As the cost-of-living crunch takes hold of the UK, it has become increasingly harder for first-time buyers to save a deposit for their first home, making it seem an almost impossible dream.
However, it is doable.
The UK Government has introduced several initiatives specifically aimed at helping first-time buyers struggling to save for a deposit.
Help to Buy schemes provide a means to owning your own home.
Shared Ownership has become very popular.
Shared ownership is a “part rent, part buy” scheme that will enable you to buy a share of between 10-75% of a new build home and then pay rent on the rest.
There are other ways the Government is working hard to make purchasing a home more affordable.
For further information visit, the Government “Own Your Own Home” web page.
What is the Best Mortgage for Me?
This is a difficult question to answer simply because there are so many types of mortgages available.
There are big differences in the deals you can get amounting to many thousands of pounds, so make sure you’ve made comparisons with others.
It is the case here that shopping around definitely pays.
Everyone’s financial situation varies.
You may be employed full-time, self-employed or a buy-to-let investor, each case is handled slightly differently.
A Fixed Rate Mortgage is one of the most popular.
A fixed-rate ensures that the amount loaned has a fixed rate for its entire duration. Plus, you are protected from any bank interest rate rises.
Another popular choice is an Interest Only Mortgage when you repay the interest and then pay off the equity at the end of the term.
There are other options available, however, these are the two that the majority of borrowers opt to use.
Martin Lewis the financial guru, has written an excellent guide to the different types of mortgages and how to find the cheapest one for you.
Just visit the MoneySavingExpert website.
What Documentation is Needed?
There are several different documents that you will need to provide throughout the process of getting a mortgage.
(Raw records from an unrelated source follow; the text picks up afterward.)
(** Files and directories: [on] and [on'] run a step on their part of the two
    worlds. *)
Section handle.
Context {T : Type}.
Context (tab : Runtime N H D S → gmap Z (HandleRecord T)) (set_tab : gmap Z (HandleRecord T) → Runtime N H D S → Runtime N H D S).
Context (det : Arcs H D → Detached T) (set_det : Detached T → Arcs H D → Arcs H D).
Context (set_tab_id : ∀ rt, set_tab (tab rt) rt = rt) (tab_set : ∀ m rt, tab (set_tab m rt) = m).
Context (set_set : ∀ m m' rt, set_tab m (set_tab m' rt) = set_tab m rt) (det_set : ∀ d a, det (set_det d a) = d).

Definition on {A} : M (gmap Z (HandleRecord T) * Detached T) A → M CW A :=
  zoom (λ w, (tab (w_rt w), det (w_sink w).2)) (λ hs w, mkWorld (set_tab hs.1 (w_rt w)) ((w_sink w).1, set_det hs.2 (w_sink w).2)).
Definition on' {A} : M (gmap Z (HandleRecord T)) A → M W A :=
  zoom (λ w, tab (w_rt w)) (λ m w, mkWorld (set_tab m (w_rt w)) (w_sink w)).

Lemma on_eq {A} (m : M (gmap Z (HandleRecord T) * Detached T) A) rt k a o hs :
  m (tab rt, det a) = (o, hs) → on m (mkWorld rt (k, a)) = (o, mkWorld (set_tab hs.1 rt) (k, set_det hs.2 a)).
Proof. unfold on, zoom. simpl. by intros ->. Qed.

Lemma on'_eq {A} (m : M (gmap Z (HandleRecord T)) A) rt k o t :
  m (tab rt) = (o, t) → on' m (mkWorld rt k) = (o, mkWorld (set_tab t rt) k).
Proof. unfold on', zoom. simpl. by intros ->. Qed.

Lemma drop_arc_table fh (hs : gmap Z (HandleRecord T) * Detached T) : ∃ d, drop_arc fh hs = (Returned tt, (hs.1, d)).
Proof. unfold drop_arc. repeat case_match; by eexists. Qed.

Lemma end_lease_table fh (hs : gmap Z (HandleRecord T) * Detached T) :
  ∃ b d, end_lease fh hs = (Returned b, ((drop_handle fh hs.1).2, d)).
Proof.
  unfold end_lease, on_record, record_at, put_state, drop_handle. simpl.
  destruct (hs.1 !! fh) as [r|] eqn:Hr; simpl; [by eexists _, _|].
  by destruct (dt_records hs.2 !! fh) as [r|]; eexists _, _.
Qed.

Lemma sim_drop_arc fh : sim (step (on (drop_arc fh))) (mret tt).
Proof.
  intros rt k a. rewrite alone_step. destruct (drop_arc_table fh (tab rt, det a)) as [d Hd].
  eexists (Returned tt), rt, k, _. split; [done|]. rewrite (on_eq _ _ _ _ _ _ Hd). simpl. by rewrite set_tab_id.
Qed.

Lemma sim_lease ino fh : sim (lease (@on) ino fh) (on' (find_handle ino fh)).
Proof.
  intros rt k a. unfold lease. rewrite alone_bind. unfold mbind, M_bind. rewrite alone_step.
  unfold on', zoom, find_handle. simpl. destruct (tab rt !! fh) as [r|] eqn:Hr; cycle 1.
  { rewrite (on_eq (clone_arc fh) rt k a (Returned None) (tab rt, det a)) by (unfold clone_arc; simpl; by rewrite Hr).
    simpl. eexists _, _, _, _. split; [done|]. done. }
  rewrite (on_eq (clone_arc fh) rt k a (Returned (Some (hr_node r))) (tab rt, add_arcs fh 1 (det a)))
    by (unfold clone_arc; simpl; by rewrite Hr).
  simpl. rewrite set_tab_id. destruct (negb (hr_node r =? ino)).
  { destruct (drop_arc_table fh (tab rt, add_arcs fh 1 (det a))) as [d Hd].
    simpl. rewrite (on_eq (drop_arc fh) rt k (set_det (add_arcs fh 1 (det a)) a) (Returned tt) (tab rt, d))
      by (by rewrite det_set).
    simpl. by eexists _, _, _, _. }
  simpl. unfold on, zoom at 1. simpl. rewrite det_set. unfold acquire_lease, record_at. simpl. rewrite Hr.
  unfold acquire. destruct (closing (hr_state r)) eqn:Hc; simpl.
  - unfold put_state at 1 2. simpl. rewrite Hr. simpl.
    assert (<[fh:=with_state (hr_state r) r]> (tab rt) = tab rt) as ->
      by (apply insert_id; rewrite Hr; unfold with_state; by destruct r).
    rewrite set_tab_id. unfold zoom. simpl. rewrite det_set.
    destruct (drop_arc_table fh (tab rt, add_arcs fh 1 (det a))) as [d ->]. simpl.
    eexists _, _, _, _. split; [done|]. by rewrite set_tab_id.
  - destruct (checked_add u32_max (active (hr_state r)) 1); simpl; unfold put_state; simpl; rewrite Hr; simpl.
    + eexists _, _, _, _. split; [done|]. done.
    + assert (<[fh:=with_state (hr_state r) r]> (tab rt) = tab rt) as ->
        by (apply insert_id; rewrite Hr; unfold with_state; by destruct r).
      rewrite set_tab_id. unfold zoom. simpl. rewrite det_set.
      destruct (drop_arc_table fh (tab rt, add_arcs fh 1 (det a))) as [d ->]. simpl.
      eexists _, _, _, _. split; [done|]. by rewrite set_tab_id.
Qed.

Lemma sim_handle_scope {B} ino fh (err : Errno → thr CW B) (err' : Errno → M W B) k k' :
  (∀ e, sim (err e) (err' e)) → (∀ h, sim (k h) (k' h)) →
  sim (handle_scope (@on) ino fh err k)
    (r ← on' (find_handle ino fh); match r with Ok h => finally (k' h) (on' (drop_handle fh)) | Err e => err' e end).
Proof.
  intros He Hk. apply sim_bind; [apply sim_lease|]. intros [h|e]; [|apply He].
  apply sim_finally; [apply Hk|]. intros rt d a. rewrite alone_bind. unfold mbind, M_bind. rewrite alone_step.
  destruct (end_lease_table fh (tab rt, det a)) as (b & d1 & He1). rewrite (on_eq _ _ _ _ _ _ He1). simpl.
  set (t := (drop_handle fh (tab rt)).2).
  destruct (drop_arc_table fh (t, d1)) as [d2 Hd2].
  rewrite (on_eq (drop_arc fh) (set_tab t rt) d (set_det d1 a) (Returned tt) (t, d2)) by (by rewrite tab_set, det_set).
  simpl. rewrite set_set. eexists _, _, _, _. split; [|done].
  apply on'_eq. unfold t, drop_handle. by destruct (tab rt !! fh).
Qed.

Context (tab_shared : ∀ sh rt, tab (with_shared sh rt) = tab rt).

(** The closing of a record that left the table. *)
Lemma detached_begin fh r (hs : gmap Z (HandleRecord T) * Detached T) :
  hs.1 !! fh = None → dt_records hs.2 !! fh = Some r → ∃ r' d,
  close_begin fh hs = (Returned (active (hr_state r) =? 0), (hs.1, d)) ∧ dt_records d !! fh = Some r' ∧
  hr_payload r' = hr_payload r ∧ active (hr_state r') = active (hr_state r).
Proof.
  intros Ht Hr. unfold close_begin, on_record, record_at, put_state. rewrite Ht, Hr.
  unfold close_test. simpl. destruct (active (hr_state r) =? 0);
    eexists _, _; (split; [done|]); simpl; rewrite lookup_insert_eq; (split; [done|]); by split.
Qed.

Lemma detached_resume fh r (hs : gmap Z (HandleRecord T) * Detached T) :
  hs.1 !! fh = None → dt_records hs.2 !! fh = Some r → active (hr_state r) ≠ 0 → close_resume fh hs = (Blocked, hs).
Proof.
  intros Ht Hr Ha. unfold close_resume, on_record, record_at. rewrite Ht, Hr. unfold close_test.
  by rewrite (proj2 (Z.eqb_neq _ _)).
Qed.

Lemma detached_take fh r (hs : gmap Z (HandleRecord T) * Detached T) :
  hs.1 !! fh = None → dt_records hs.2 !! fh = Some r →
  take_out fh hs = (Returned (hr_payload r), (hs.1, consume fh Take hs.2)).
Proof. intros Ht Hr. unfold take_out, record_at. by rewrite Ht, Hr. Qed.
Always ask you mortgage broker what you need to provide ahead of time, so you can be fully prepared.
Banks and building societies require proof of income.
You will also have to adhere to money laundering laws by showing proof of your identity.
If you are employed, you can expect to have to provide pay slips and a P60.
Those who are self-employed will likely need to produce tax returns.
Ask your mortgage broker exactly what they will need from you.
This way you can ensure you have easy access to all the paperwork that needed.
What Fees are Needed to the Lender?
Brokers can charge either the borrower a fee, work on commission-based roles or sometimes a mixture of both.
Some mortgage brokers provide their own deals and special arrangements.
This often includes a charge for your first mortgage but arranging for any other mortgages to be free of charge.
It is important to keep in mind the fact that any fees you are faced with are most likely going to be very small when compared to the potential savings that a mortgage broker can provide.
Are They Regulated?
If you are living in the UK, all mortgage brokers should be regulated under the Financial Conduct Authority (FCA).
Alternately, they may be an agent employed by a firm that is regulated by the FCA.
It is important that the ensure your chosen mortgage broker is regulated by this body, if they are not there are plenty of potential issues!
Be sure to check the FCA register to double-check your mortgage broker is regulated.
How Long to Process My Application?
Another question to ask your mortgage broker is how long the application will take.
The answer to this question will of course depend on various factors.
When selling a home to buy a new property, you will likely be involved in a chain, adding to the time pressure of your move.
Regardless of your situation, it is always advisable to liaise with your mortgage broker, asking them how long it will take them to process your application.
In general, it takes 2-6 weeks to get a mortgage approved.
However, using a mortgage broker can certainly speed this process up and provide you with the best deals.
Clearly this is one of the most important questions to ask your mortgage broker.